I would also like to take this opportunity to introduce and thank the witnesses joining us today virtually. They are Jeffrey B. Kucharski, Adjunct Professor, Royal Roads University, Guy Saint‑Jacques, former Ambassador of Canada to the People's Republic of China, Wesley Wark, Senior Fellow, Centre for International Governance Innovation, Flavio Volpe, representing the Automotive Parts Manufacturers' Association, and Nikos Tsafos, James R. Schlesinger Chair for Energy and Geopolitics at the Center for Strategic and International Studies.

My dear witnesses, let me remind you that you will have five minutes to present your remarks. After that, committee members will be able to ask you questions.

Finally, I would like to inform my fellow committee members that I would like to take five or 10 minutes at the end of the meeting to adopt the report that has been submitted and sent to the members. This is the subcommittee report from yesterday. So I would ask members to keep that in mind.

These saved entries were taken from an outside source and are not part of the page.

Lemma server_well_configured_witness : tlsEnabled sample_cfg = true /\ 0 < MaxRequestBody sample_cfg.
Proof.
  destruct (server_well_configured sample_environ sample_server (Ok []) sample_cfg None (Some ("c.pem", "k.pem"))
    sample_serving) as (_ & _ & Ht & _ & Hm & _).
  split; [|exact Hm]. apply Ht. exists "c.pem", "k.pem". split; [reflexivity|]. split; discriminate.
Defined.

With that, I give the floor to Mr. Kucharski for his comments.

2:30 p.m.

Dr. Jeffrey B. Kucharski Adjunct Professor, Royal Roads University, As an Individual

Good afternoon, honourable members. It's a privilege to be able to speak to you today.

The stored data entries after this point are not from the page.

(** * Accu-Chek glucometer bridge: the measurement decoder, the reading
    store and the acquisition loop of [server.py], embedded in Rocq.

    The embedding follows the Python source function by function.
    - Python [int] is [Z]; Python [float] is IEEE-754 binary64, taken from
      the reference implementation [SpecFloat] of the standard library
      (precision 53, exponent bound 1024).
    - A BLE payload ([bytearray]) is a [list byte].
    - Exceptions are values of [exn]; pure code lives in [result], code
      that touches the globals, the CSV file or stdout lives in the
      state-and-exception monad [M].
    - [ble_loop] never returns by itself; it is run over a finite list of
      environment scripts, one per iteration, and reports whether it is
      still running afterwards. *)

From Stdlib Require Import ZArith List String Ascii Bool Lia QArith Qabs.
From Stdlib Require Import Init.Byte.
From Stdlib Require Import Floats.SpecFloat.
From Stdlib Require Import DecimalString.
Import ListNotations.
Open Scope Z_scope.

(* ------------------------------------------------------------------ *)
(** ** Exceptions and the pure error monad *)

Inductive exn_class :=
| IndexError | StructError | OverflowError | ValueError | ZeroDivisionError
| OSError | BleakError | TimeoutError
| CancelledError | KeyboardInterrupt.

Inductive exn := Exn (c : exn_class) (msg : string).

Definition exn_msg (e : exn) : string := let 'Exn _ m := e in m.

(** [except Exception] catches every class deriving from [Exception];
    [asyncio.CancelledError] and [KeyboardInterrupt] derive from
    [BaseException] only. *)
Definition is_Exception (e : exn) : bool :=
  match e with
  | Exn CancelledError _ | Exn KeyboardInterrupt _ => false
  | _ => true
  end.

Inductive result (A : Type) := Ok (a : A) | Raise (e : exn).
Arguments Ok {A} a.
Arguments Raise {A} e.

Definition rbind {A B} (r : result A) (k : A -> result B) : result B :=
  match r with
  | Ok a => k a
  | Raise e => Raise e
  end.

Declare Scope result_scope.
Delimit Scope result_scope with result.
Notation "x <- r ;; k" := (rbind r (fun x => k))
  (at level 61, r at next level, right associativity) : result_scope.

(* ------------------------------------------------------------------ *)
(** ** Python numbers *)

Definition prec : Z := 53.
Definition emax : Z := 1024.

Inductive pynum := PyInt (z : Z) | PyFloat (f : spec_float).

(** The binary64 number nearest to [n/d] (ties to even), with sign [s].
    [SFdiv] rounds the exact quotient once, for mantissas of any size. *)
Definition float_of_ratio (s : bool) (n d : positive) : spec_float :=
  SFdiv prec emax (S754_finite s n 0) (S754_finite false d 0).

(** [float(z)]: [PyLong_AsDouble], round to nearest even. *)
Definition float_of_int (z : Z) : result spec_float :=
  match binary_normalize prec emax z 0 false with
  | S754_infinity _ => Raise (Exn OverflowError "int too large to convert to float")
  | f => Ok f
  end.

Definition float_is_zero (f : spec_float) : bool :=
  match f with S754_zero _ => true | _ => false end.

(** The exact value [num/den] of a finite non-zero magnitude [m * 2^e]. *)
Definition ratio_of_finite (m : positive) (e : Z) : Z * positive :=
  match e with
  | Z0 => (Zpos m, 1%positive)
  | Zpos p => (Zpos m * 2 ^ Zpos p, 1%positive)
  | Zneg p => (Zpos m, (2 ^ p)%positive)
  end.

(** The exact rational value of a float; [None] for nan and infinities. *)
Definition float_exact (f : spec_float) : option Q :=
  match f with
  | S754_zero _ => Some (0 # 1)%Q
  | S754_finite s m e =>
      let '(n, d) := ratio_of_finite m e in
      Some ((if s then - n else n) # d)%Q
  | _ => None
  end.

(** The integer nearest to [n/d] for [n >= 0], ties to the even one. *)
Definition round_half_even (n : Z) (d : positive) : Z :=
  let q := n / Zpos d in
  let r := n mod Zpos d in
  match 2 * r ?= Zpos d with
  | Lt => q
  | Gt => q + 1
  | Eq => if Z.even q then q else q + 1
  end.

(** [a * b] *)
Definition py_mul (a b : pynum) : result pynum :=
  match a, b with
  | PyInt x, PyInt y => Ok (PyInt (x * y))
  | PyInt x, PyFloat g => (f <- float_of_int x ;; Ok (PyFloat (SFmul prec emax f g)))%result
  | PyFloat f, PyInt y => (g <- float_of_int y ;; Ok (PyFloat (SFmul prec emax f g)))%result
  | PyFloat f, PyFloat g => Ok (PyFloat (SFmul prec emax f g))
  end.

Lithium is on the list of 31 minerals that Canada considers to be critical to the sustainable economic success of Canada and its allies, and that position Canada as a leading mining nation. The Neo Lithium takeover is not the first time a Canadian lithium company has been acquired by a Chinese firm. I have submitted several examples of Canadian lithium company acquisitions by Chinese firms over the past three or four years.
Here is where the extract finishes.